The world is on fire
Premium Member
The Smithsonian is a popular science site. It is not an example of the primary literature. As to that journal I do not know how well respected it is. There are a lot of sources that are pretty much pay to publish these days.
That was not the primary site but it's far from a Christian apologist site that was mentioned earlier in the thread. That linked back to "Scientific Reports" which is a "Nature" journal. I kept going. There's a lot of web sites about some ranking factors I don't know. About Scientific Reports | Scientific Reports claims it's a really good journal.

But of course, not all research stands up. When I studied chemistry decades ago, there was a paper about "polywater" which I read and which was the subject of a lot of controversy back in the day and was disproven Polywater - Wikipedia (the findings were the result of contamination).

Scientific papers should be criticized where appropriate. And in this case the authors revised part of their paper.

Based on what I've read since the OP post, I say that from a scientific perspective the jury is still out.
 

Subduction Zone

Veteran Member
That was not the primary site but it's far from a Christian apologist site that was mentioned earlier in the thread. That linked back to "Scientific Reports" which is a "Nature" journal. I kept going. There's a lot of web sites about some ranking factors I don't know. About Scientific Reports | Scientific Reports claims it's a really good journal.
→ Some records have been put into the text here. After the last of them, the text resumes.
(* ===== verification/TransportTasks.v ===== *)
(** * The transport's tasks

    [manage_transport] of [transport.rs]: the packet task and the tasks that each sleep
    for an interval and then take a turn, as one run of events over the node's state.
    What a turn's handler leaves to be sent goes out after the handler has given its lock
    back.  A timer takes a turn only when its sleep is over, and sleeps again from when
    the turn ends; two turns of different tasks exclude each other, as their handlers do
    by the lock.  The task of the discovery of interfaces is in [Discovery], that of the
    blackhole lists in [BlackholeList].  Besides, the snapshot [Transport::metrics] takes,
    and the calls that only look or only pass on. *)

From S2P Require Import Prelude Floats Buffers Hashes Crypto Fernet Identity Packets Serde Destination.
From S2P Require Import Ifac Interfaces PathTable PacketCache ReverseTable AnnounceLimits PathRequests Blackhole ReconnectPacer.
From S2P Require Import LinkWire ChannelRx Link LinkProtocol LinkTable AnnounceTable InterfaceManager InterfaceStats.
From S2P Require Import Transport TransportInbound TransportJobs ToyTransport TransportInvariants TransportHistory.

Import Transport TransportInbound TransportJobs.

Module TransportTasks.

Definition INTERVAL_LINKS_CHECK : Z := secs 1.
Definition INTERVAL_OUTPUT_LINK_KEEP : Z := secs 5.
Definition INTERVAL_IFACE_CLEANUP : Z := secs 10.
Definition INTERVAL_ANNOUNCES_RETRANSMIT : Z := secs 1.
Definition INTERVAL_OLD_ANNOUNCES_RETRANSMIT : Z := secs 60.
(** The value without the feature [embedded]. *)
Definition INTERVAL_PACKET_CACHE_CLEANUP : Z := secs 90.
Definition INTERVAL_PATH_TABLE_CULL : Z := secs 30.

Inductive timer := LinksCheck | LinksKeep | IfaceCleanup | CacheCleanup | PathTableCull | AnnouncesRetransmit.
#[export] Instance timer_eq : EqDecision timer.
Proof. solve_decision. Defined.

Definition interval (k : timer) : Z :=
  match k with
  | LinksCheck => INTERVAL_LINKS_CHECK
  | LinksKeep => INTERVAL_OUTPUT_LINK_KEEP
  | IfaceCleanup => INTERVAL_IFACE_CLEANUP
  | CacheCleanup => INTERVAL_PACKET_CACHE_CLEANUP
  | PathTableCull => INTERVAL_PATH_TABLE_CULL
  | AnnouncesRetransmit => INTERVAL_ANNOUNCES_RETRANSMIT
  end.

(** The node, when the announces of the cache were last sent again (if they ever are),
    and until when each timer sleeps. *)
Record t : Type := mk { node : Transport.t; last_retransmit_old : option Z; due : timer -> Z }.

Definition start (now : Z) (announce_forever : bool) (s : Transport.t) : t :=
  mk s (if announce_forever then Some (now - INTERVAL_OLD_ANNOUNCES_RETRANSMIT) else None) (fun k => now + interval k).

(** Whether this turn sends the old announces again, and what it then remembers. *)
Definition retransmit_old (now : Z) (last : option Z) : bool * option Z :=
  match last with
  | Some instant =>
      if INTERVAL_OLD_ANNOUNCES_RETRANSMIT <? now - instant then (true, Some now) else (false, last)
  | None => (false, None)
  end.

Section tasks.
Context `{Digest, Hkdf, Ed25519, X25519, Hmac, AesCbc, Rmpv}.

(** A handler under the lock, and then what it left to be sent; the time is that of its
    end. *)
Definition then_flush (now : Z) (m : HM unit) (s : Transport.t) : option (list action * Z * Transport.t) :=
  match m s with
  | Some (_, actions, s') => r ← flush now (sent actions) s'; Some (actions, r.1, r.2)
  | None => None
  end.

Definition timer_turn (now : Z) (fr : Fresh) (k : timer) (old : bool) (s : Transport.t) :
    option (list action * Z * Transport.t) :=
  match k with
  | LinksCheck =>
      r ← then_flush now (handle_check_links now fr) s;
      Some (r.1, expire_pending_proofs r.1.2 r.2)
  | LinksKeep => then_flush now (handle_keep_links now) s
  | IfaceCleanup => then_flush now (handle_cleanup now) s
  | CacheCleanup => then_flush now (cleanup_caches now) s
  | PathTableCull => then_flush now (cull_paths now) s
  | AnnouncesRetransmit => then_flush now (retransmit_announces now fr old) s
  end.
But of course, not all research stands up. When I studied chemistry decades ago, there was a paper about "polywater" which I read and which was the subject of a lot of controversy back in the day and was disproven Polywater - Wikipedia (the findings were the result of contamination).

Scientific papers should be criticized where appropriate. And in this case the authors revised part of their paper.
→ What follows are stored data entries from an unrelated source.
(* ===== verification/Config.v ===== *)
(** * Configuration and the shared instance

    [TransportConfig] of [transport.rs] in full, and what a node makes of it when it
    starts: one of several nodes on a machine serves the others over a local port,
    and is managed over another.  Whether a port can be bound is an argument;
    [None] is a panic. *)

From Stdlib Require Import String.
From S2P Require Import Prelude Text Floats Buffers Hashes Crypto Fernet Identity Packets Serde Destination.
From S2P Require Import Ifac Interfaces InterfaceManager NetInterfaces Link LinkProtocol Transport TransportJobs.

Definition EVENT_CHANNEL_CAPACITY : Z := 16384.
Definition DEFAULT_RPC_DATA_PORT : Z := 37428.
Definition DEFAULT_RPC_CONTROL_PORT : Z := 37429.
Definition DEFAULT_RPC_BIND_HOST : list Z := str "127.0.0.1".
Definition DEFAULT_INSTANCE_NAME : list Z := str "default".

Inductive RpcInstanceType := Tcp | Unix.

Module Config.

Record t : Type := mk {
  name : list Z;
  identity : PrivateIdentity.t;
  broadcast : bool;
  retransmit : bool;
  reroute_eager : bool;
  restart_outlinks : bool;
  path_rebalance : bool;
  announce_forever : bool;
  respond_to_probes : bool;
  publish_blackhole : bool;
  blackhole_sources : list AddressHash.t;
  blackhole_update_interval : Z;
  link_mtu_discovery : bool;
  event_channel_capacity : Z;
  prove_link_messages : bool;
  rpc_instance : bool;
  require_rpc_instance : bool;
  rpc_instance_type : RpcInstanceType;
  rpc_data_port : Z;
  rpc_control_port : Z;
  rpc_bind_host : list Z;
  instance_name : list Z;
  rpc_key : option (list Z);
  rpc_enabled : bool;
  rpc_connected : bool;
  is_standalone_instance : bool
}.

Definition new (name : list Z) (identity : PrivateIdentity.t) (broadcast : bool) : t :=
  mk name identity broadcast false false false true false false false [] (secs (60 * 60)) true
    EVENT_CHANNEL_CAPACITY false false false Tcp DEFAULT_RPC_DATA_PORT DEFAULT_RPC_CONTROL_PORT
    DEFAULT_RPC_BIND_HOST DEFAULT_INSTANCE_NAME None false false true.

(** [Default::default]: with an identity just made. *)
Definition default (identity : PrivateIdentity.t) : t := new (str "reticulum") identity false.

Definition set_retransmit (x : bool) (c : t) : t := {| c with retransmit := x |}.
Definition set_broadcast (x : bool) (c : t) : t := {| c with broadcast := x |}.
Definition set_reroute_eager (x : bool) (c : t) : t := {| c with reroute_eager := x |}.
Definition set_path_rebalance (x : bool) (c : t) : t := {| c with path_rebalance := x |}.
Definition set_restart_outlinks (x : bool) (c : t) : t := {| c with restart_outlinks := x |}.
Definition set_announce_forever (x : bool) (c : t) : t := {| c with announce_forever := x |}.
Definition set_respond_to_probes (x : bool) (c : t) : t := {| c with respond_to_probes := x |}.
Definition set_publish_blackhole (x : bool) (c : t) : t := {| c with publish_blackhole := x |}.
Definition set_blackhole_sources (x : list AddressHash.t) (c : t) : t := {| c with blackhole_sources := x |}.
Definition set_blackhole_update_interval (x : Z) (c : t) : t := {| c with blackhole_update_interval := x |}.
Definition set_link_mtu_discovery (x : bool) (c : t) : t := {| c with link_mtu_discovery := x |}.
Definition set_event_channel_capacity (x : Z) (c : t) : t := {| c with event_channel_capacity := x |}.
Definition set_prove_link_messages (x : bool) (c : t) : t := {| c with prove_link_messages := x |}.
Definition set_rpc_instance (x : bool) (c : t) : t := {| c with rpc_instance := x |}.
Definition set_require_rpc_instance (x : bool) (c : t) : t := {| c with require_rpc_instance := x |}.
Definition set_rpc_instance_type (x : RpcInstanceType) (c : t) : t := {| c with rpc_instance_type := x |}.
Definition set_rpc_data_port (x : Z) (c : t) : t := {| c with rpc_data_port := x |}.
Definition set_rpc_control_port (x : Z) (c : t) : t := {| c with rpc_control_port := x |}.
Definition set_rpc_bind_host (x : list Z) (c : t) : t := {| c with rpc_bind_host := x |}.
Definition set_instance_name (x : list Z) (c : t) : t := {| c with instance_name := x |}.
Definition set_rpc_key (x : list Z) (c : t) : t := {| c with rpc_key := Some x |}.

(** ** Keys in hexadecimal *)

Definition hex_nibble (byte : Z) : result RnsError Z :=
  if (48 <=? byte) && (byte <=? 57) then Ok (byte - 48)
  else if (97 <=? byte) && (byte <=? 102) then Ok (byte - 97 + 10)
  else if (65 <=? byte) && (byte <=? 70) then Ok (byte - 65 + 10)
  else Err InvalidArgument.

(** [u8::is_ascii_whitespace] *)
Definition is_ascii_whitespace (byte : Z) : bool :=
  bool_decide (byte = 32) || bool_decide (byte = 9) || bool_decide (byte = 10) || bool_decide (byte = 12)
  || bool_decide (byte = 13).

(** [chunks_exact(2)] and its [collect]. *)
Fixpoint hex_pairs (hex : list Z) : result RnsError (list Z) :=
  match hex with
  | h :: l :: hex =>
      high ← hex_nibble h; low ← hex_nibble l; rest ← hex_pairs hex;
      Ok (Z.lor (Z.shiftl high 4) low :: rest)
  | _ => Ok []
  end.

Definition parse_rpc_key_hex (rpc_key : list Z) : result RnsError (list Z) :=
  let hex := List.filter (fun byte => negb (is_ascii_whitespace byte)) rpc_key in
  if negb (length hex mod 2 =? 0)%nat then Err InvalidArgument else hex_pairs hex.

Definition set_rpc_key_hex (rpc_key : list Z) (c : t) : result RnsError t :=
  key ← parse_rpc_key_hex rpc_key; Ok (set_rpc_key key c).

(** ** The shared instance *)

(** Whether the data port can be bound.  A node that binds it accepts clients; one
    that cannot becomes a client itself, on a TCP interface it spawns. *)
Definition start_tcp_rpc_instance (bound : bool) (c : t) : option t :=
  if negb (bool_decide (rpc_bind_host c = DEFAULT_RPC_BIND_HOST)) && bool_decide (rpc_key c = None) then
    if require_rpc_instance c then None else Some c
  else if bound then
    if require_rpc_instance c then None else Some {| c with rpc_enabled := true |}
  else Some {| c with rpc_connected := true; retransmit := false; respond_to_probes := false |}.

Definition start_rpc_instance `{Digest} (bound : bool) (c : t) : option t :=
  let c := {| c with rpc_enabled := false; rpc_connected := false; is_standalone_instance := false |} in
  if negb (rpc_instance c) then Some {| c with is_standalone_instance := true |}
  else
    let c := match rpc_key c with
             | None => {| c with rpc_key := Some (PrivateIdentity.rpc_key (identity c)) |}
             | Some _ => c
             end in
    match rpc_instance_type c with
    | Tcp => start_tcp_rpc_instance bound c
    | Unix => Some {| c with is_standalone_instance := true |}
    end.

(** Whether the control port is served. *)
Definition start_rpc (c : t) : bool :=
  rpc_enabled c && match rpc_instance_type c with Tcp => true | Unix => false end.

(** A client of the data port, whatever it is, is given an interface. *)
Definition handle_rpc_data_client `{Digest} {TcpStream : Type} (now : Z) (remote : list Z) (stream : TcpStream)
    (m : InterfaceManager.t) : AddressHash.t * InterfaceManager.t :=
  spawn_rpc_instance_client now
    (TcpClient.with_interface_mode InterfaceMode.Boundary (TcpClient.new_from_stream remote stream)) m.

(** ** Making the transport *)

(** What the handlers read of the configuration. *)
Definition handlers_config (c : t) : Transport.TransportConfig :=
  Transport.mkConfig (Identity.address_hash (PrivateIdentity.identity (identity c))) (broadcast c) (retransmit c)
    (restart_outlinks c) (path_rebalance c) (link_mtu_discovery c) (prove_link_messages c).

Definition set_accept_link_requests {I} (x : bool) (d : Destination.t I) : Destination.t I :=
  Destination.mk (Destination.identity d) (Destination.desc d) x (Destination.prove_packets d)
    (Destination.ratchet_secret d).
Definition set_prove_packets {I} (x : bool) (d : Destination.t I) : Destination.t I :=
  Destination.mk (Destination.identity d) (Destination.desc d) (Destination.accept_link_requests d) x
    (Destination.ratchet_secret d).

Definition probe_destination `{Digest} (c : t) : option (Destination.t PrivateIdentity.t) :=
  if respond_to_probes c then
    Some (set_prove_packets true
      (set_accept_link_requests false
        (SingleInput.new (identity c) (DestinationName.new (str "rnstransport") (str "probe")))))
  else None.

Definition new_transport `{Digest} (now : Z) (bound embedded : bool) (path_request_destination : AddressHash.t) (c : t) :
    option (t * Transport.t) :=
  c ← start_rpc_instance bound c;
  Some (c, Transport.new now (handlers_config c) (reroute_eager c) embedded path_request_destination
             (probe_destination c)).

(** [Transport::drop]: the token is cancelled when the last of the handles goes. *)
Definition drop_handle (handles : nat) : nat * bool := ((handles - 1)%nat, (handles =? 1)%nat).

(** ** What is parsed *)

(** The two digits of a byte. *)
Definition digit (upper : bool) (n : Z) : Z := if n <? 10 then 48 + n else if upper then 55 + n else 87 + n.
Definition digits (upper : bool) (b : Z) : list Z := [digit upper (b / 16); digit upper (b mod 16)].

Lemma digits_parse upper b : is_byte b ->
  exists h l, hex_nibble (digit upper (b / 16)) = Ok h /\ hex_nibble (digit upper (b mod 16)) = Ok l /\
    Z.lor (Z.shiftl h 4) l = b.
Proof.
  intros Hb. pose proof (byte_check (fun b => forallb (fun upper : bool =>
    match hex_nibble (digit upper (b / 16)), hex_nibble (digit upper (b mod 16)) with
    | Ok h, Ok l => Z.lor (Z.shiftl h 4) l =? b | _, _ => false end) [true; false])
    ltac:(vm_compute; reflexivity) b Hb) as Hc. cbn [forallb] in Hc. rewrite andb_true_r in Hc.
  apply andb_true_iff in Hc as [Ht Hf].
  assert (Hu : match hex_nibble (digit upper (b / 16)), hex_nibble (digit upper (b mod 16)) with
    | Ok h, Ok l => Z.lor (Z.shiftl h 4) l =? b | _, _ => false end = true) by (destruct upper; done).
  destruct (hex_nibble (digit upper (b / 16))) as [h|], (hex_nibble (digit upper (b mod 16))) as [l|]; try done.
  exists h, l. split; [done | split; [done |]]. by apply Z.eqb_eq.
Qed.

Lemma digits_no_space upper b : is_byte b -> Forall (fun c => is_ascii_whitespace c = false) (digits upper b).
Proof.
  intros Hb. pose proof (byte_check (fun b => forallb (fun upper : bool =>
    forallb (fun c => negb (is_ascii_whitespace c)) (digits upper b)) [true; false])
    ltac:(vm_compute; reflexivity) b Hb) as Hc. cbn [forallb digits] in *. rewrite !andb_true_r in Hc.
  unfold digits. destruct upper; repeat constructor;
    repeat match type of Hc with _ && _ = true => apply andb_true_iff in Hc as [? Hc] end;
    repeat match goal with E : _ && _ = true |- _ => apply andb_true_iff in E as [? ?] end;
    by apply negb_true_iff.
Qed.

Lemma hex_pairs_digits upper key : bytes key -> hex_pairs (flat_map (digits upper) key) = Ok key.
Proof.
  intros Hk. induction Hk as [|b key Hb _ IH]; [done |].
  destruct (digits_parse upper b Hb) as (h & l & E1 & E2 & E3).
  cbn [flat_map digits app hex_pairs]. rewrite E1, E2. cbn [mbind result_bind]. rewrite IH. cbn [mbind result_bind].
  by rewrite E3.
Qed.

(** Text whose white space can be anywhere. *)
Definition spaced (text digits : list Z) : Prop := List.filter (fun c => negb (is_ascii_whitespace c)) text = digits.

End Config.

(** ** Properties *)

Section properties.
Import Config.

(** a key written in hexadecimal, in either case and with white space anywhere,
    is parsed as it was. *)
Theorem rpc_key_roundtrip (upper : bool) (key text : list Z) :
  bytes key -> spaced text (flat_map (digits upper) key) -> parse_rpc_key_hex text = Ok key.
Proof.
  intros Hk Ht. unfold parse_rpc_key_hex. rewrite Ht.
  assert (length (flat_map (digits upper) key) = (2 * length key)%nat) as ->.
  { clear. induction key as [|b key IH]; [done |]. cbn in *. lia. }
  rewrite (Nat.mul_comm 2), Nat.Div0.mod_mul. cbn. by apply hex_pairs_digits.
Qed.

Context `{Digest}.

(** a node ends up in exactly one of three roles, server, client or alone, or in
    none when the address is refused; a client of a shared instance relays nothing
    and answers no probes, the others keep what was asked for. *)
Theorem instance_roles (bound : bool) (c c' : t) :
  start_rpc_instance bound c = Some c' ->
  match rpc_enabled c', rpc_connected c', is_standalone_instance c' with
  | true, false, false => bound = true /\ require_rpc_instance c = false
  | false, true, false => bound = false /\ retransmit c' = false /\ respond_to_probes c' = false
  | false, false, true => rpc_instance c = false \/ rpc_instance_type c = Unix
  | _, _, _ => False
  end /\
  (rpc_connected c' = false -> retransmit c' = retransmit c /\ respond_to_probes c' = respond_to_probes c).
Proof.
  unfold start_rpc_instance, start_tcp_rpc_instance. cbn.
  destruct (rpc_instance c); cbn; [| intros [= <-]; cbn; auto].
  destruct (rpc_key c) eqn:Ek; cbn; destruct (rpc_instance_type c) eqn:Et; cbn;
    try (intros [= <-]; cbn; auto; fail).
  all: rewrite andb_false_r || (rewrite Ek; cbn; rewrite andb_false_r); destruct bound; cbn;
    [destruct (require_rpc_instance c) eqn:Er; [done |]; intros [= <-]; cbn; auto
    | intros [= <-]; cbn; split; [auto | done]].
Qed.

(** the refusal to listen beyond the machine without a configured key never
    happens: a key is put in place before it is looked for. *)
Theorem non_loopback_never_refused (c : t) :
  rpc_instance c = true -> rpc_instance_type c = Tcp -> require_rpc_instance c = false -> rpc_key c = None ->
  exists c', start_rpc_instance true c = Some c' /\ rpc_enabled c' = true /\ rpc_bind_host c' = rpc_bind_host c.
Proof.
  intros H1 H2 H3 H4. eexists. unfold start_rpc_instance, start_tcp_rpc_instance. cbn.
  rewrite H1. cbn. rewrite H4. cbn. rewrite H2. cbn. rewrite andb_false_r, H3. cbn. split; [reflexivity | done].
Qed.

End properties.

Section examples.
Import ToyCrypto Config.

Example rpc_key_roundtrip_witness : parse_rpc_key_hex (str " 0A FF3C") = Ok [10; 255; 60].
Proof.
  apply (rpc_key_roundtrip true [10; 255; 60]).
  - repeat constructor; unfold is_byte; lia.
  - vm_compute. reflexivity.
Defined.

Definition exposed : t := set_rpc_bind_host (str "0.0.0.0") (set_rpc_instance true (new [] (toy_private 1 2) false)).

Example instance_roles_witness : exists c', start_rpc_instance false exposed = Some c' /\ retransmit c' = false.
Proof.
  eexists. split; [reflexivity |]. destruct (instance_roles false exposed _ eq_refl) as [(_ & E & _) _]. exact E.
Defined.

Example non_loopback_never_refused_witness : exists c', start_rpc_instance true exposed = Some c' /\ rpc_enabled c' = true.
Proof.
  destruct (non_loopback_never_refused exposed) as (c' & E & En & _); try reflexivity.
  exists c'. split; [exact E | exact En].
Defined.

End examples.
Based on what I've read since the OP post, I say that from a scientific perspective the jury is still out.
Did they revise their statements about shocked quartz? And it is not a good sign when one of the detractors is the scientist that they based most of their work on. Did you check out the site with professional rebuttals? Some of their mistakes were so gross that it was the opinion of some that it should never have passed peer review.

Peer review is the last chance to iron out those kinks before publishing.

As to your link about Scientific Reports that is not where you go to learn about them. You should have gone to a neutral source. Wikipedia has an article about them and they have quite the history of retractions. A retraction is a big thing in the sciences. It seems to have a very high retraction rate. It lists controversial articles that have not been retracted yet, and this was the very first one. I would say that you ight now want to bet on it very heavily:

 

exchemist

Veteran Member
Thanks for the info . Don't be so quick. It helped me to find this:


"Boslough pointed out “my model of asteroid airbursts is cited as the mechanism by which God smote this evil city.” He then noted that the senior author of the study was Phillip Silvia, an “engineer, theologian, archaeologist” and the director of publications at Trinity Southwest University, an apparently unaccredited evangelical school located in a strip mall in Albuquerque, whose motto is “Flexible Adult Higher Education Upholding Biblical Authority.” (Silvia earned his PhD from Trinity Southwest in 2015.)"


A more serious scientific article that tears it up quote badly:

Hmm. It begins to look pretty bogus. The description of the “university” in Wiki is damning - and it appears the institution has had a bee in its bonnet about Tell el Hammam for almost 20 years: Trinity Southwest University - Wikipedia

So, good catch! :thumbsup:
 

Aupmanyav

Be your own guru
Well, Trinity University is certain to have some bees in their bonnet, nothing surprising about that.
But I blame Nature to have published this article. I had more faith in Nature, now it is a bit less.